Una vez habló el último de los managers, se produjo un tenso silencio. Todos clavaron sus ojos en la figura del hombre que se sentaba al extremo de la larga mesa de juntas. Y el hombre que se sentaba al extremo de la larga mesa de juntas no tenía prisa en hablar.
Así que el hombre sentado al extremo de la larga mesa de juntas empezó a hablar. Lo hizo en tono pausado, como ofreciendo a todo el mundo la posibilidad de gozar de cada inflexión, de cada carraspeo, de cada retazo de pensamiento que emanara de su boca. Y todo el mundo le escuchó con atención religiosa, sin pestañear, sin el más mínimo movimiento. Hasta aquel momento, todos los managers habían apostado a una especie de ruleta de la suerte, y ahora la ruleta estaba girando.
Al cabo de unos minutos de reflexiones en voz alta, todos sabían ya quién había ganado y quién había perdido. La opinión de la mayoría, si habían jugado bien, habría quedado enmascarada en un poco de retórica vacía, y aunque la apuesta pocas ganancias les reportaría, les daría al menos la oportunidad de evitar significarse y perder en el arriesgado juego de adivinar lo que piensa el jefe.
Porque a estas alturas y con tanto en juego, ¿quién está de verdad interesado en ser sincero? ¿Quién de los manager tendrá el valor ingenuo de pretenderse más listo que el jefe? Y ni siquiera ha de temer la corrección del jefe en persona, sino de sus lugartenientes, aquellos a los que el jefe ha situado en esa posición precisamente por su capacidad para salir en su defensa, aislando y reduciendo a cualquier adversario con admirable, y acaso única, destreza. Y si hubiera una segunda ronda, desaparecida la incertidumbre nadie tendría el menor sonrojo en cambiar su punto de vista para alinearlo con el del la superioridad.

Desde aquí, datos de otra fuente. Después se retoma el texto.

(** Idempotent enqueue.  A task enqueued under a key is stored once: after whatever the workers,
    other callers and operators do, enqueueing again for the same tenant and key, with any other
    arguments, answers the same id and adds no row; and a key without a tenant is refused. *)
Theorem enqueue_idempotent now a now' a' q fl q1 q2 fl2 id key :
  queue_wf (q, fl) -> keys_unique (task_queue q) ->
  en_idempotency_key a = Some key -> en_idempotency_key a' = Some key -> en_tenant_id a' = en_tenant_id a ->
  is_ok (json_dumps (JsonOpts false ", " ": " false) (PDict (en_payload a'))) = true ->
  1 <= en_max_attempts a ->
  enqueue_task now a q = (q1, Ok id) -> reachable (q1, fl) (q2, fl2) ->
  (exists q', enqueue_task now' a' q2 = (q', Ok id) /\ task_queue q' = task_queue q2)
  /\ (forall b, en_idempotency_key b = Some key -> falsy_text (en_tenant_id b) = true ->
       enqueue_task now' b q2 = (q2, Raise (ValueError "tenant_id is required when idempotency_key is provided"))).
Proof.
  intros Hwf Hu Hk Hk' Htn Hjs Hm He Hr. split.
  2:{ intros b Hb Hf. unfold enqueue_task. by rewrite Hb, Hf. }
  assert (Hq1 : qstep (q, fl) (q1, fl)) by by eapply qs_enqueue.
  pose proof (qstep_wf _ _ Hq1 Hwf) as Hwf1. destruct (qstep_keys _ _ Hq1 Hu) as [Hu1 _]; [by destruct Hwf|]. cbn [fst] in Hu1.
  assert (Ht1 : exists t1, t1 ∈ task_queue q1 /\ q_id t1 = id /\ q_tenant_id t1 = en_tenant_id a /\ q_idempotency_key t1 = Some key).
  { apply enqueue_cases in He as [(-> & -> & _)|(E & k & t & E1 & Hf & ->)].
    - exists (new_task now (next_id q) a). split; [cbn; apply elem_of_app; right; left|done].
    - exists t. rewrite E. rewrite Hk in E1. injection E1 as <-. apply find_elem in Hf as [Hin Hs]. by apply same_key_iff in Hs as [? ?]. }
  destruct Ht1 as (t1 & Hin1 & <- & Htn1 & Hk1).
  destruct (reachable_keys _ _ Hr Hwf1 Hu1) as [Hu2 Hkeep]. cbn [fst] in *.
  destruct (Hkeep t1 Hin1) as (t2 & Hin2 & E1 & E2 & E3).
  assert (Hfind : exists t, List.find (same_key (en_tenant_id a) key) (task_queue q2) = Some t /\ q_id t = q_id t1).
  { destruct (List.find _ _) as [t|] eqn:Ef.
    - exists t. split; [done|]. apply find_elem in Ef as [Hin Hs]. apply same_key_iff in Hs as [Hs1 Hs2].
      rewrite <- E1. apply (Hu2 t t2 key); congruence.
    - apply List.find_none with (x := t2) in Ef; [|by apply list_elem_of_In]. apply not_true_iff_false in Ef. destruct Ef.
      apply same_key_iff. split; congruence. }
  destruct Hfind as (t & Hf & Hid). unfold enqueue_task in *. rewrite Hk in He. rewrite Hk', Htn.
  destruct (en_tenant_id a) as [tn|] eqn:Ea; cbn [falsy_text] in *; [|done].
  destruct (String.eqb tn "") eqn:E0; [done|]. destruct (json_dumps _ (PDict (en_payload a'))); [|done].
  rewrite Hf. unfold ostr_or, str_or. rewrite E0. unfold keyed_task. rewrite Hf, Hid. eexists. split; done.
Qed.
End Steps.

(** ** Replays, exactly *)

Lemma NoDup_id_text ts : NoDup (q_id <$> ts) -> NoDup (id_text <$> ts).
Proof.
  intros Hd. unfold id_text. replace ((fun t => str_of_Z (q_id t)) <$> ts) with (str_of_Z <$> (q_id <$> ts)) by by rewrite <- list_fmap_compose.
  apply NoDup_fmap_2; [|done]. intros a b. apply str_of_Z_inj.
Qed.

Definition names_dead (ts : list task) (i : string) : Prop := exists t, t ∈ ts /\ id_text t = i /\ q_status t = dead.

Lemma found_status_spec ts i :
  NoDup (q_id <$> ts) -> (found_status i ts = Some dead <-> names_dead ts i).
Proof.
  intros Hd%NoDup_id_text. unfold found_status, names_dead. split.
  - destruct (List.find _ ts) as [t|] eqn:Ef; [|done]. cbn. intros [= E]. apply find_elem in Ef as [Hin Hi].
    apply String.eqb_eq in Hi. by exists t.
  - intros (t & Hin & Hi & Hs). rewrite (find_unique id_text _ ts t); [cbn; by rewrite Hs|done|done|by apply String.eqb_eq|].
    intros r' E. apply String.eqb_eq in E. congruence.
Qed.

Los antiguos no tenían algo tan elaborado y sofisticado como el concepto del bien y el mal. Se conformaban con distinguir aquello que era verdad de lo que solo pretendiera confundirles. Pero para este jefe, es precisamente la verdad lo que es relativo y confuso, así que la ha sustituido por otro concepto mucho más manejable: el de la lealtad. Y la lealtad no implica no cometer errores. Meter la pata es, después de todo, la constatación de la superioridad intelectual del jefe. La lealtad implica no desafiar su autoridad.
En la estructura jerárquica clásica, el jefe protege a sus subordinados en la medida en que estos le protejan a él. Es ese el motivo por el cual un ataque a la autoridad del jefe es percibido por sus lugartenientes como un ataque a toda la organización. Es un toque general de rebato. Y el jefe no olvida la importancia de mantener esta red de dependencias bien tupida e impenetrable, afianzando siempre que se requiera la autoridad de sus managers.
El resultado final no por bien conocido es menos dramático: la desconexión del jefe de la realidad de su propia organización, y en el peor de los casos, del propio universo.
Y todo esto, quizá en tiempo de bonanza pase desapercibido, pero en aguas someras se puede pagar muy caro.